Avijit Roy (; 12 September 1972 – 26 February 2015) was a Bangladeshi-American engineer, online activist, writer, and blogger known for creating and administrating the Mukto-Mona (Free-minded), an Internet blogging community for Bangladeshi freethinkers, rationalists, skeptics, atheists, and humanists. Roy was an advocate of free expression in Bangladesh, coordinating international protests against government censorship and imprisonment of atheist bloggers. He was hacked to death by machete-wielding assailants in Dhaka, Bangladesh, on 26 February 2015; Islamic militant organization Ansarullah Bangla Team claimed responsibility for the attack.

Early life and education
He was the son of Ajoy Roy, a professor of physics at the University of Dhaka, who received the Ekushey Padak award. Avijit earned a bachelor's degree in mechanical engineering from BUET. He earned a master's and doctoral degree in biomedical engineering from National University of Singapore.

Career
In 2006, he moved to Atlanta, Georgia, and worked as a software engineer. Roy published eight books in Bengali, he wrote on behalf of explicit atheism, homosexuality, evolution, and astrophysics and also he publicized these things in his own blog (known as Mukto-Mona).

Mukto-Mona
Roy was the founder of the Bangladeshi Mukto-Mona (freethinkers) website which was one of the nominees of The Bobs (Best of Blogs) Award in the Best of Online Activism category. Mukto-Mona began as a Yahoo group in May 2001, but became a website in 2002.

Roy described his writing as "taboo" in Bangladesh. He had received death threats from fundamentalist bloggers for his articles and books. Rokomari.com, a Bangladeshi e-commerce site, stopped selling Roy's books after its owner received death threats from Islamists.

Protests and advocacy

A Bangladeshi group, Blogger and Online Activist Network (BOAN), initiated the 2013 Shahbag protests that sought capital punishment for the Islamist leader and war criminal Abdul Quader Molla as well as the removal of Jamaat-e-Islami from politics.
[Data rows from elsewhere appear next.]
Definition revalidate_source (inv : BlockInventory) (swaps : gset string) (t : CreateTargetPlan) : F unit :=
  match t with
  | Existing _ i =>
      current <- lift (same_device inv i) ;;
      lift (validate_existing_create_target inv current swaps) ;;;
      no_signatures current "a signature appeared after preflight"
  | FreeSpace _ parent _ _ _ _ =>
      current <- lift (same_device inv parent) ;;
      lift (validate_free_space_parent inv current swaps)
  end.

Definition revalidate_create_sources (plan : CreateFilesystemPlan) : F unit :=
  inv <- read_block_inventory ;;
  swaps <- read_active_swaps inv ;;
  for_each (revalidate_source inv swaps) (cp_targets plan).

(** ** Partitions *)

(** The new partition, looked for until it appears. *)
Fixpoint await_partition (tries : nat) (parent : BlockIdentity) (number start_sector end_sector : Z) (path : string) : F (option BlockIdentity) :=
  match tries with
  | O => ret None
  | S tries =>
      inv <- read_block_inventory ;;
      match get_path inv path with
      | Some _ => i <- lift (verify_created_partition inv parent number start_sector end_sector path) ;; ret (Some i)
      | None => await_partition tries parent number start_sector end_sector path
      end
  end.

Definition new_arg (number start_sector end_sector : Z) : string :=
  "--new=" ++ fmt_Z number ++ ":" ++ fmt_Z start_sector ++ ":" ++ fmt_Z end_sector.

Definition set_path (path : string) (s : DeviceSpec) : DeviceSpec := mkSpec path (ds_label s) (ds_durability s).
Islamist groups responded by organizng protests calling for the execution of "atheist bloggers" accused of insulting Islam, and the introduction of a blasphemy law. Many atheist bloggers who supported the Shahbag protests came under attack, and Ahmed Rajib Haider was killed by Islamist groups on 15 February 2013. A month before the protest, blogger Asif Mohiuddin was attacked outside his house by four youths influenced by Anwar Al-Awlaki, and Sunnyur Rahman, known as Nastik Nobi ("Atheist Prophet"), was stabbed on 7 March 2013.

Asif Mohiuddin, a winner of the BOBs award for online activism, was on an Islamist hit list that also included the murdered sociology professor Shafiul Islam. Mohiuddin's blog was shut down by the Bangladesh Telecommunication Regulatory Commission, and he was jailed for posting "offensive comments about Islam and Mohammed." The secular government arrested several other bloggers and blocked about a dozen websites and blogs, as well as giving police protection to some bloggers.

International organizations, including Human Rights Watch, Amnesty International, Reporters Without Borders and the Committee to Protect Journalists condemned the imprisonment of bloggers and the climate of fear for journalists.

Roy wrote that he was disgusted that the Bangladeshi media portrayed young bloggers as "crooks in the public eye" and wrote to Western media outlets and the Center for Inquiry and the International Humanist and Ethical Union for support. Roy went on to coordinate international protests in Dhaka, New York City, Washington, D.C., London, Ottawa and other cities in support of the jailed bloggers. He was joined by writers, activists, and prominent secularists and intellectuals around the world including Salman Rushdie, Taslima Nasrin, Hemant Mehta, Maryam Namazie, PZ Myers, Anu Muhammad, Ajoy Roy, Qayyum Chowdhury, Ramendu Majumdar and Muhammad Zafar Iqbal in publicly expressing their solidarity with the arrested bloggers.

Murder
In 2015, Roy went to Dhaka with his wife Bonya during the Ekushey Book Fair. On the evening of 26 February, he and Bonya were returning home from the fair by bicycle rickshaw. At around 8:30 pm, they were attacked near the Teacher-Student Centre intersection of Dhaka University by unidentified assailants. Two assailants stopped and dragged them from the rickshaw to the pavement before striking them with machetes, according to witnesses. Roy was struck and stabbed with sharp weapons in the head. His wife was slashed on her shoulders and the fingers of her left hand were severed. Both of them were rushed to Dhaka Medical College Hospital, where Roy was pronounced dead around 10:30 pm. Bonya survived. In an interview with BBC's Newshour, she said that police stood nearby when they were attacked on the spot but did not act.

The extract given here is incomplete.